*** Begin section ***

(** The loop over the tags (lines 484-579). *)
Fixpoint parseTags (fuel : nat) (token inp : list Z) (msg : Message) : outcome (Message * list Z) :=
  if bool_decide (token = [RBRACE]) then Val (msg, inp)
  else
    match fuel with
    | O => NoFuel
    | S fuel =>
        throw_if (bool_decide (token = [])) ;;
        throw_if (bool_decide (token = [LBRACE]) || bool_decide (token = [LPAR])
                  || bool_decide (token = [RPAR])) ;;
        let tagId := token in
        let '(token, inp) := nextToken inp in
        '(args, token, inp) ←
          (if bool_decide (token = [LPAR]) then
             let '(token, inp) := nextToken inp in
             '(args, token, inp) ← parseArgs fuel token inp [];
             throw_if (bool_decide (token = [])) ;;
             let '(token, inp) := nextToken inp in
             Val (args, token, inp)
           else Val ([], token, inp));
        msg ← addTag tagId args msg;
        parseTags fuel token inp msg
    end.

(** [parse(msg, is)]: [None] when the input has ended, else the message and the
    rest of the input. *)
Definition parse (msg : Message) (inp : list Z) : outcome (option Message * list Z) :=
  let fuel := S (length inp) in
  let msg := clear msg in
  let '(token, inp) := nextToken inp in
  if bool_decide (token = []) then Val (None, inp)
  else
    throw_if (negb (bool_decide (token = [LBRACE]))) ;;
    let '(token, inp) := nextToken inp in
    '(msg, inp) ← parseTags fuel token inp msg;
    Val (Some msg, inp).

(** ** Termination *)

Lemma skipBlanks_length b inp : (length (skipBlanks b inp) <= length inp)%nat.
Proof.
  revert b. induction inp as [| c inp IH]; intros b; [done |]. cbn [skipBlanks].
  repeat case_test; cbn [length]; try (etransitivity; [apply IH | lia]); lia.
Qed.

Lemma span_app p inp : (span p inp).1 ++ (span p inp).2 = inp.
Proof.
  induction inp as [| c inp IH]; [done |]. cbn [span]. destruct (p c); [| done].
  destruct (span p inp) as [t rest]. cbn in *. by rewrite IH.
Qed.

Lemma span_length p inp t rest :
  span p inp = (t, rest) -> (length t + length rest = length inp)%nat.
Proof.
  intros E. pose proof (f_equal length (span_app p inp)) as Hl. rewrite E, length_app in Hl. done.
Qed.

(** A token consumes at least its own length; the empty one ends the input. *)
Lemma nextToken_length inp t rest :
  nextToken inp = (t, rest) -> (length t + length rest <= length inp)%nat /\ (t = [] -> rest = []).
Proof.
  unfold nextToken. pose proof (skipBlanks_length false inp) as Hs.
  destruct (skipBlanks false inp) as [| c inp']; [intros [= <- <-]; split; [cbn; lia | done] |].
  cbn [length] in Hs. case_test.
  - destruct (span _ inp') as [body r] eqn:E. apply span_length in E.
    destruct r as [| x r]; [| case_test]; intros [= <- <-]; cbn [length] in *;
      rewrite ?length_app; cbn [length]; (split; [lia | done]).
  - case_test; [| intros [= <- <-]; cbn [length]; split; [lia | done]].
    destruct (span _ inp') as [word r] eqn:E. apply span_length in E.
    intros [= <- <-]. cbn [length]. split; [lia | done].
Qed.

(** A computation that ends with a value or an exception. *)
Definition ends {A} (P : A -> Prop) (o : outcome A) : Prop :=
  match o with
  | Val a => P a
  | Ret v => v = 1
  | _ => False
  end.

Lemma ends_bind {A B} (P : A -> Prop) (Q : B -> Prop) (o : outcome A) (f : A -> outcome B) :
  ends P o -> (forall a, P a -> ends Q (f a)) -> ends Q (o ≫= f).
Proof. destruct o; cbn; auto; done. Qed.

Lemma throw_if_ends b : ends (fun _ => b = false) (throw_if b).
Proof. by destruct b. Qed.

Lemma parseValue_ends token : ends (fun _ => True) (parseValue token).
Proof.
  unfold parseValue, stoull. destruct (hexByte token); [done |].
  repeat case_test; try done; unfold throw_if; repeat case_test; done.
Qed.

Lemma parseArgs_ends fuel token inp args :
  token = [] \/ (length inp < fuel)%nat ->
  ends (fun r => (length r.2 <= length inp)%nat) (parseArgs fuel token inp args).
Proof.
  revert token inp args. induction fuel as [| fuel IH]; intros token inp args Hf; cbn [parseArgs];
    (case_bool_decide; [cbn; lia |]); cbn [orb]; (case_bool_decide; [cbn; lia |]).
  { destruct Hf; [done | lia]. }
  destruct Hf as [| Hf]; [done |].
  eapply ends_bind; [apply parseValue_ends |]. intros bs _.
  destruct (nextToken inp) as [t rest] eqn:E. apply nextToken_length in E as [Hl Hn].
  assert (t = [] \/ (length rest < fuel)%nat) as Hf'.
  { destruct t; [by left | right]. cbn [length] in Hl. lia. }
  specialize (IH t rest (args ++ bs) Hf'). destruct (parseArgs fuel t rest (args ++ bs)); cbn in *; lia || done.
Qed.

Lemma addTag_ends tagId args msg : ends (fun _ => True) (addTag tagId args msg).
Proof.
  unfold addTag. case_decide; [done |]. destruct (hexByte tagId); [done |].
  by destruct (find_alias tagId tagAliases).
Qed.

Lemma parseTags_ends fuel token inp msg :
  (token = [] -> (1 <= fuel)%nat) -> (token <> [] -> (length inp + 2 <= fuel)%nat) ->
  ends (fun r => (length r.2 <= length inp)%nat) (parseTags fuel token inp msg).
Proof.
  revert token inp msg. induction fuel as [| fuel IH]; intros token inp msg H0 H1; cbn [parseTags];
    (case_bool_decide; [cbn; lia |]).
  { destruct token; [specialize (H0 eq_refl); lia | specialize (H1 ltac:(done)); lia]. }
  eapply ends_bind; [apply throw_if_ends |]. intros _ Ht%bool_decide_eq_false.
  specialize (H1 Ht). eapply ends_bind; [apply throw_if_ends |]. intros _ _.
  destruct (nextToken inp) as [t rest] eqn:E. apply nextToken_length in E as [Hl Hn].
  eapply (ends_bind (fun r => (r.1.2 = [] \/ length r.2 + 1 <= length inp)%nat /\ (length r.2 <= length inp)%nat)).
  { case_bool_decide as Hp.
    - subst t. cbn [length] in Hl. destruct (nextToken rest) as [t2 rest2] eqn:E2.
      apply nextToken_length in E2 as [Hl2 _].
      eapply ends_bind; [apply parseArgs_ends; right; lia |]. intros [[args t3] rest3] Hr. cbn [snd] in Hr.
      eapply ends_bind; [apply throw_if_ends |]. intros _ _.
      destruct (nextToken rest3) as [t4 rest4] eqn:E4. apply nextToken_length in E4 as [Hl4 _].
      cbn [ends fst snd]. destruct t4; cbn [length] in *; (split; [| lia]); [by left | right; lia].
    - cbn [ends fst snd]. destruct t; cbn [length] in *; (split; [| lia]); [by left | right; lia]. }
  intros [[args t'] rest'] [Hr Hr']. cbn [fst snd] in *.
  eapply ends_bind; [apply addTag_ends |]. intros msg' _.
  specialize (IH t' rest' msg'). destruct (parseTags fuel t' rest' msg') as [r | | |] eqn:Ep; cbn in *; try done;
    try (enough (length r.2 <= length rest')%nat by lia); apply IH; intros Ht'; try lia;
    destruct Hr; congruence || lia.
Qed.

(** C25.  Parsing a query description always ends: whatever the input, the parser
    yields a message with a strictly shorter rest of the input, reports that
    the input is used up, or throws; so the loop over the queries ends too. *)
Theorem parse_total msg inp :
  (exists m rest, parse msg inp = Val (Some m, rest) /\ (length rest < length inp)%nat) \/
  parse msg inp = Val (None, []) \/
  parse msg inp = throw.
Proof.
  assert (ends (fun r => match r.1 with
    | Some _ => (length r.2 < length inp)%nat | None => r.2 = [] end) (parse msg inp)) as Hp.
  { unfold parse. destruct (nextToken inp) as [t rest] eqn:E. apply nextToken_length in E as [Hl Hn].
    case_bool_decide; [by apply Hn |]. eapply ends_bind; [apply throw_if_ends |]. intros _ _.
    destruct (nextToken rest) as [t2 rest2] eqn:E2. apply nextToken_length in E2 as [Hl2 Hn2].
    destruct t as [| c t]; [done |]. cbn [length] in Hl.
    eapply ends_bind; [apply (parseTags_ends (S (length inp))) |].
    - lia.
    - intros Ht2. destruct t2; [done |]. cbn [length] in *. lia.
    - intros [m r] Hr. cbn in *. lia. }
  destruct (parse msg inp) as [[[m |] rest] | v | |] eqn:E; cbn in Hp; try done.
  - left. by eexists _, _.
  - right; left. by subst rest.
  - right; right. by subst v.
Qed.

(** ** Descriptions of messages *)

(** A description with every tag and every byte of a value as 0xHH. *)
Definition describe_value (v : list Z) : list Z := concat (map (fun b => toHex b true ++ [32]) v).
Definition describe_tlv (t : tlv) : list Z :=
  toHex (tlv_tag t) true ++ LPAR :: describe_value (tlv_value t) ++ [RPAR].
Definition describe (ts : list tlv) : list Z := LBRACE :: concat (map describe_tlv ts) ++ [RBRACE].

(** What is needed of a byte in hexadecimal, checked for all 256. *)
Definition hex_ok (b : Z) : bool :=
  match toHex b true with
  | c :: w => isalnum c && negb (isspace c) && negb (c =? COMMA) && negb (c =? HASH) &&
              negb (c =? QUOTE) && forallb isalnum w && (zlen (c :: w) =? 4) &&
              bool_decide (hexByte (c :: w) = Some b)
  | [] => false
  end.

Lemma hex_ok_all b : is_byte b -> hex_ok b = true.
Proof.
  intros Hb. assert (forallb hex_ok (seqZ 0 256) = true) as Hall by (vm_compute; reflexivity).
  rewrite forallb_forall in Hall. apply Hall. apply list_elem_of_In, elem_of_seqZ. unfold is_byte in Hb. lia.
Qed.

*** End section ***

- _Work order_:
Each line of the data that holds "over" should be reported.

- _Result_:
(** The loop over the tags (lines 484-579). *)
    the input is used up, or throws; so the loop over the queries ends too. *)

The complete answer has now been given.